「ジブリ電撃買収」を決めた日テレが背負う重圧

日テレのロゴと宮崎駿氏
かねて後継者問題に悩んでいたという宮崎駿氏ら。日テレは千載一遇の機会をどう生かすのか(左画像:日テレ公式ホームページのキャプチャ、右写真:風間仁一郎撮影、2013年の引退会見時)

日本アニメの歴史が動いた。

日本テレビホールディングス(以下、日テレ)は9月21日、傘下の日本テレビ放送網がスタジオジブリを子会社化すると発表した。個人株主から議決権ベースで42.3%の株式を取得し、今後はジブリの経営をサポートしていく。取得価額は開示可能となった時点で公表するという。

日本を代表するアニメスタジオの買収を市場は好感した。リリース翌日、日テレの株価は前日終値から20%以上も上昇し、一時ストップ高となった。

日テレとジブリの蜜月関係

ジブリは監督の宮崎駿氏(82)や、プロデューサーで社長の鈴木敏夫氏(75)が年齢を重ねる中で、今後の経営を受け継ぐ後継者について「長らく悩んできた」(同社リリース)という。候補を検討する過程で、古くからつながりの強い日テレに白羽の矢が立った。

2013年の宮崎駿氏の引退会見の様子
2013年の宮崎駿氏の引退会見から10年、スタジオジブリは大きな転換点を迎えた(撮影:風間仁一郎)

ジブリと日テレの関係の始まりは、ジブリ映画1作目「風の谷のナウシカ」のテレビ放映にさかのぼる。

ジブリの西岡純一執行役員によると、映画公開翌年の1985年に日テレで放映された同作は当初、日テレに限らず各テレビ局からオファーがあったという。アニメは子供が見るものというイメージが強かった当時、「各局が夜7時の子供向けの枠での放映を希望したが、日テレだけが夜9時の枠で映画として扱ってくれた」(西岡執行役員)ことが、日テレを選ぶ決定打となったようだ。

日テレは現状、ほとんどのジブリ作品のテレビ放映権を持っており、1989年に公開された「魔女の宅急便」以降は、一部を除いてほぼすべての作品に出資してきた。
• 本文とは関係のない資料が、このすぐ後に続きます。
(** [get], one outside call at a time. *)
Lemma get_steps (url : string) (params : option Params) (s : State) :
  get W url params s =
  let s1 := record (SessionGet url params (timeout (self s))) s in
  match requests_get W (history s) (_session (self s)) url params
                     (timeout (self s)) with
  | Raise e => (Raise e, s1)
  | Ok r =>
      let s2 := record (LibRaiseOnError (Some r)) s1 in
      match jira_raise_on_error W (Some r) with
      | Some e => (Raise e, s2)
      | None =>
          match json r with
          | None => (Raise ValueError, s2)
          | Some (JDict items) =>
              match assoc_get ERROR_DESC items with
              | Some v =>
                  if py_truthy v
                  then (Raise (JIRAError None None), s2)
                  else (Ok None, s2)
              | None => (Ok None, s2)
              end
          | Some JNull => (Raise (AttributeError "NoneType" "get"), s2)
          | Some (JBool _) => (Raise (AttributeError "bool" "get"), s2)
          | Some (JNum _) => (Raise (AttributeError "int" "get"), s2)
          | Some (JStr _) => (Raise (AttributeError "str" "get"), s2)
          | Some (JList _) => (Raise (AttributeError "list" "get"), s2)
          end
      end
  end.
Proof.
  unfold get, bind, session_get, lib_raise_on_error, response_json.
  destruct (requests_get W _ _ _ _ _) as [r|e]; [|reflexivity].
  cbn zeta.
  destruct (jira_raise_on_error W (Some r)) as [e|]; [reflexivity|].
  destruct (json r) as [[| b | z | str | l | items]|]; try reflexivity.
  unfold py_get, ret, raise.
  destruct (assoc_get ERROR_DESC items) as [v|]; [|reflexivity].
  now destruct (py_truthy v).
Qed.

(** Whatever [get] returns is Python's [None]. *)
Lemma get_returns_None (url : string) (params : option Params)
    (s s' : State) (v : option Response) :
  get W url params s = (Ok v, s') -> v = None.
Proof.
  rewrite get_steps; cbn zeta.
  destruct (requests_get W _ _ _ _ _) as [r|e]; [|discriminate].
  destruct (jira_raise_on_error W (Some r)); [discriminate|].
  destruct (json r) as [[| b | z | str | l | items]|]; try discriminate.
  destruct (assoc_get ERROR_DESC items) as [x|].
  - destruct (py_truthy x); [discriminate|]. now intros [= <- _].
  - now intros [= <- _].
Qed.

(** A [get] that returns has made exactly the request and one library
    check, on the response as it came. *)
Lemma get_passes_inv (url : string) (params : option Params)
    (s s' : State) (v : option Response) :
  get W url params s = (Ok v, s') ->
  exists r,
    requests_get W (history s) (_session (self s)) url params
                 (timeout (self s)) = Ok r /\
    jira_raise_on_error W (Some r) = None /\
    self s' = self s /\
    history s' =
      LibRaiseOnError (Some r) :: SessionGet url params (timeout (self s))
        :: history s.
Proof.
  rewrite get_steps; cbn zeta.
  destruct (requests_get W _ _ _ _ _) as [r|e]; [|discriminate].
  destruct (jira_raise_on_error W (Some r)) eqn:E; [discriminate|].
  intros H; exists r.
  assert (s' = record (LibRaiseOnError (Some r))
                 (record (SessionGet url params (timeout (self s))) s)) as ->.
  { destruct (json r) as [[| b | z | str | l | items]|]; try discriminate.
    destruct (assoc_get ERROR_DESC items) as [x|].
    - destruct (py_truthy x); [discriminate|]. now injection H as _ <-.
    - now injection H as _ <-. }
  repeat split; auto.
Qed.

End Transport.

(** ** The query surface: [executions_zql] and [_check_connection] *)

Section Queries.

Variable W : World.

Lemma executions_zql_steps (query : string) (s : State) :
  executions_zql W query s =
  match get W (server (self s) ++ ZQL_PATH ++ query) None s with
  | (Ok (Some r), s') => response_json r s'
  | (Ok None, s') => (Raise (AttributeError "NoneType" "json"), s')
  | (Raise e, s') => (Raise e, s')
  end.
Proof.
  unfold executions_zql, bind, get_self, lift.
  rewrite format_zql_url.
  destruct (get W _ None s) as [[[r|]|e] s']; reflexivity.
Qed.

Lemma check_connection_steps (s : State) :
  _check_connection W s =
  match get W (server (self s) ++ CYCLES_PATH) None s with
  | (Ok response, s') => lib_raise_on_error W response s'
  | (Raise e, s') => (Raise e, s')
  end.
Proof.
  unfold _check_connection, bind, get_self, lift.
  rewrite format_cycles_url.
  destruct (get W _ None s) as [[response|e] s']; reflexivity.
Qed.

(** No call of [executions_zql] returns a value: it raises whatever
    the server answers. *)
Lemma executions_zql_never_returns (query : string) (s : State) :
  exists e, fst (executions_zql W query s) = Raise e.
Proof.
  rewrite executions_zql_steps.
  destruct (get W _ None s) as [[v|e] s'] eqn:E.
  - apply get_returns_None in E as ->. eexists; reflexivity.
  - eexists; reflexivity.
Qed.

(** The diagnostic helper reads [status_code] on what [get] returned:
    with at least one iteration it raises, too. *)
Lemma test_spam_calls_raises (calls : Z) (s : State) :
  0 < calls ->
  exists e, fst (_test_spam_calls W (Some calls) s) = Raise e.
Proof.
  intros Hpos. unfold _test_spam_calls, bind, get_self, lift.
  destruct (Z.to_nat calls) as [|n] eqn:En; [lia|].
  destruct (py_format EXECUTIONS_URL _) as [url|e]; [|eexists; reflexivity].
  cbn [spam_loop]. unfold bind.
  destruct (get W url None s) as [[v|e] s'] eqn:E.
  - apply get_returns_None in E as ->. eexists; reflexivity.
  - eexists; reflexivity.
Qed.

(** The library check run by [get] sees the response as the server
    sent it, and [get] passes on what that check raises. *)
Lemma get_propagates_lib_error (url : string) (params : option Params)
    (s : State) (r : Response) (e : py_exn) :
  requests_get W (history s) (_session (self s)) url params
               (timeout (self s)) = Ok r ->
  jira_raise_on_error W (Some r) = Some e ->
  fst (get W url params s) = Raise e.
Proof.
  intros Hr He. rewrite get_steps; cbn zeta. now rewrite Hr, He.
Qed.
(** X20.  In the statistics a coin is listed as blocked exactly when it
    has a history whose trades of the last hour reach the hourly maximum,
    its count of recent trades is the number of those trades, and a
    request for a blocked coin at that time is refused whatever its
    value. *)
Theorem get_stats_blocked cfg st now coin :
  (coin ∈ blocked_coins (get_stats cfg st now) ↔
   ∃ trades, trade_history st !! coin = Some trades ∧
             (max_trades_per_coin_per_hour cfg
              <= Z.of_nat (length (recent_trades now trades)))%Z) ∧
  stats_recent_trades (get_stats cfg st now) !! coin
  = (λ trades, length (recent_trades now trades))
      <$> trade_history st !! coin ∧
  (coin ∈ blocked_coins (get_stats cfg st now) →
   ∀ trade_value balance,
     fst (should_allow_trade cfg st now coin trade_value balance) = false).
Proof.
  assert (Hblocked :
    coin ∈ blocked_coins (get_stats cfg st now) ↔
    ∃ trades, trade_history st !! coin = Some trades ∧
              (max_trades_per_coin_per_hour cfg
               <= Z.of_nat (length (recent_trades now trades)))%Z).
  { unfold get_stats. cbn [blocked_coins].
    rewrite list_elem_of_In, in_map_iff. split.
    - intros ([c n] & Hc & Hin). cbn in Hc. subst c.
      apply filter_In in Hin as [Hin Hmax]. cbn in Hmax.
      apply list_elem_of_In, elem_of_map_to_list in Hin.
      rewrite lookup_fmap in Hin.
      destruct (trade_history st !! coin) as [trades|]; [|done].
      cbn in Hin. injection Hin as <-.
      exists trades. split; [done|]. by apply Z.leb_le.
    - intros (trades & Hhist & Hmax).
      exists (coin, length (recent_trades now trades)).
      split; [done|]. apply filter_In. split.
      + apply list_elem_of_In, elem_of_map_to_list.
        rewrite lookup_fmap, Hhist. done.
      + cbn. by apply Z.leb_le. }
  split_and!; [done | apply lookup_fmap |].
  intros Hin trade_value balance.
  apply Hblocked in Hin as (trades & Hhist & Hmax).
  rewrite should_allow_trade_fst, Hhist.
  apply Z.leb_le in Hmax. rewrite Hmax. cbn. by rewrite andb_false_r.
Qed.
ジブリ作品は制作費が膨大で、出資側のリスクも高い。そうした中でも初期の作品から出資を続けてきたことや、日頃からの幹部同士での密なやりとりが、両社の蜜月関係を構築していった。

業界関係者の間では、今回の日テレによる株式取得価額は数百億円程度とみられている。2023年6月に発売された鈴木敏夫氏責任編集の新書『スタジオジブリ物語』によると、過去には3000億円での株式買い取りを提案してきた海外企業もあったというが、「お金を儲けたい会社ではなく、ずっと映画を作っていたい会社」(西岡執行役員)であるジブリにとっては、日テレが最良のパートナーだったようだ。

日テレにとって「千載一遇の機会」

日テレからすると、地道な関係構築が実を結んだ形となった今回の提携。あるアニメ業界関係者は「千載一遇の機会」だと評価する。

視聴率の低下に伴い、多くの民放テレビ局が広告費の縮小に頭を悩ませている状況下、業界では「放送外収入の拡大」が共通課題となっている(詳細はこちら)。中でもアニメ領域は、広告収入に依存しない一方でテレビとの相性もよく、「NARUTO」などで稼ぐテレビ東京の成功例もあることから、民放各局がおしなべて強化に動いている。

こうした背景から、実は日テレは過去にもアニメスタジオを2社買収している。2011年に劇場アニメ「サマーウォーズ」などの制作を手がけたマッドハウスを、2014年には「ヤッターマン」などの制作で知られるタツノコプロを買収した。

だが、これらのM&Aが想定通りの成果を上げたとは言いがたい。業界関係者によれば、当時マッドハウスは赤字経営が続いていたものの、日テレは買収によって「サマーウォーズ」などで同社作品にコミットしていた細田守監督を囲い込めると考えていた。しかし細田監督はその2カ月後、新たな制作会社を設立して離れてしまったという。